On initial presentation 3 days after enterotomy, the patient workup appears adequate, resulting in proper surgical exploration. Resection of the dehisced enterotomy site is the indicated procedure, followed by thorough abdominal lavage. A common question is whether primary closure is sufficient or either closed drainage or an open abdomen should be employed. The literature is also contradictory on this point, with no single technique proven superior.^4-7 An open abdomen is racked with complications and does not accrue any benefit over closed drainage; therefore, this author does not recommend that technique. Because minimal morbidity is associated with a closed suction drain, it is best to err on the side of caution and place a drain, although it is not an absolute. Fluid production after peritonitis depends on the amount of peritoneal inflammation associated with the initial cause, and it is much more difficult for intestinal incisions to heal in the face of abdominal fluid due to its effect on the inflammatory/lag phases of healing. Mild, focal peritonitis frequently does not produce much fluid and does not require a drain. More diffuse inflammation leads to voluminous fluid production.  

The bloodwork abnormalities (elevated bilirubin, ALT, and ALP) at the time of presentation suggest sepsis and thus proper antibiotic coverage is critical (which was implemented).
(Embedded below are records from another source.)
(** ** Sizes *)

Definition sz (c : Cache) (p : item_ptr) : Z := from_option item_size 0 (store c !! p).
Definition total (c : Cache) (l : list item_ptr) : Z := sum_Z (sz c <$> l).

Lemma total_app c l k : total c (l ++ k) = total c l + total c k.
Proof. unfold total. rewrite fmap_app. apply sum_Z_app. Qed.

Lemma total_cons c p l : total c (p :: l) = sz c p + total c l.
Proof. done. Qed.

Lemma total_perm c l k : l ≡ₚ k -> total c l = total c k.
Proof. unfold total. intros E. by rewrite E. Qed.

Lemma total_ext c c' l : (forall p, p ∈ l -> sz c p = sz c' p) -> total c l = total c' l.
Proof.
  unfold total. induction l as [|p l IH]; intros H; simpl; [done|].
  rewrite H by left. f_equal. apply IH. intros q Hq. apply H. by right.
Qed.

Lemma without_not_in p l : p ∉ l -> without p l = l.
Proof. intros H. apply filter_all. intros q Hq ->. done. Qed.

Lemma without_perm p l : NoDup l -> p ∈ l -> l ≡ₚ p :: without p l.
Proof.
  intros Hn Hin. unfold without. apply NoDup_Permutation; [done| |].
  - apply NoDup_cons. split; [|by apply NoDup_filter]. rewrite list_elem_of_filter. naive_solver.
  - intros q. rewrite elem_of_cons, list_elem_of_filter. destruct (decide (q = p)); naive_solver.
Qed.

Lemma total_without c p l : NoDup l -> p ∈ l -> total c (without p l) = total c l - sz c p.
Proof. intros Hn Hin. rewrite (total_perm c l _ (without_perm p l Hn Hin)). rewrite total_cons. lia. Qed.

Lemma elem_of_without p q l : q ∈ without p l <-> q ∈ l /\ q <> p.
Proof. unfold without. rewrite list_elem_of_filter. tauto. Qed.
(* ===== verification/CharUtil.v ===== *)
(** * Character classes

    The character functions of the library that the parsers use
    (util/CharUtil.hxx, util/StringStrip.hxx) are parameters; the instance is what they do with
    ASCII characters, for the examples.  On top of them are the classes of
    src/parser/HtmlSyntax.hxx and CssSyntax.hxx. *)

From S2P Require Import Prelude.

Class CharUtil := {
  IsASCII : Z -> bool;
  IsWhitespaceOrNull : Z -> bool;
  IsDigitASCII : Z -> bool;
  IsAlphaASCII : Z -> bool;
  IsAlphaNumericASCII : Z -> bool;
  ToLowerASCII : Z -> Z;
  (** the characters that [StripLeft()] removes *)
  IsStripped : Z -> bool }.

Definition in_range (a b : ascii) (c : Z) : bool := (chr a <=? c) && (c <=? chr b).

Definition AsciiChars : CharUtil := {|
  IsASCII c := c <? 128;
  IsWhitespaceOrNull c := c <=? 32;
  IsDigitASCII c := in_range "0" "9" c;
  IsAlphaASCII c := in_range "a" "z" c || in_range "A" "Z" c;
  IsAlphaNumericASCII c := in_range "a" "z" c || in_range "A" "Z" c || in_range "0" "9" c;
  ToLowerASCII c := if in_range "A" "Z" c then c + 32 else c;
  IsStripped c := c <=? 32 |}.

Section Classes.
Context `{CU : CharUtil}.

Definition is_html_name_start_char (ch : Z) : bool :=
  IsAlphaASCII ch || (ch =? chr ":") || (ch =? chr "_").

Definition is_html_name_char (ch : Z) : bool :=
  is_html_name_start_char ch || IsDigitASCII ch || (ch =? chr "-") || (ch =? chr ".").

Definition is_css_nonascii (ch : Z) : bool := negb (IsASCII ch).

Definition is_css_nmstart (ch : Z) : bool :=
  (ch =? chr "_") || IsAlphaASCII ch || is_css_nonascii ch || (ch =? chr "\").

Definition is_css_nmchar (ch : Z) : bool := is_css_nmstart ch || IsDigitASCII ch || (ch =? chr "-").

Definition is_css_ident_start (ch : Z) : bool := (ch =? chr "-") || is_css_nmstart ch.

Definition is_css_ident_char (ch : Z) : bool := is_css_nmchar ch.

End Classes.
It would have been reasonable to check the PT/PTT to get a baseline prior to surgery. This factor was checked on the second postoperative day and clotting time was beginning to elevate. This development, combined with low platelets on day 2, is pathognomonic for DIC. Fresh frozen plasma is the treatment of choice for affected patients, as it is able to supply oncotic pressure and all clotting factors except von Willebrand. The DIC was likely caused by the progressive septicemia, as evident from the continued elevation of bilirubin and liver enzyme values, along with reductions in albumin and white blood cells. 

Loss of albumin into the forming abdominal effusion is also a cause of hypoalbuminemia. Hypoalbuminemia as a cause of intestinal dehiscence is also controversial, as there are contradictory study results.⁸ However, hypoalbuminemia leads to interstitial edema, which does impede healing, and also slows blood flow at the capillary beds, which can worsen the effects of hypotension and septicemia as well as increase lactate production, leading to acidosis.  

On the day of euthanasia, there was an increase in abdominal fluid. What we do not know is whether this fluid was hypoproteinemic ascites or recurrent septic peritonitis, because we do not have documentation of abdominocentesis with cytology or paired glucose tests.  However, there is evidence of worsening DIC and sepsis despite aggressive management.

The survival rate for septic peritonitis ranges from 30% to 70%, with an average of 50%.¹ The overall management of this patient pre- and postoperatively was aggressive and proper. While it is possible to question some of the decisions made in the treatment, the literature is not in agreement on many of the questions that would be posed, so it is difficult to make absolute recommendations as to what (if anything) could have changed the outcome in this case.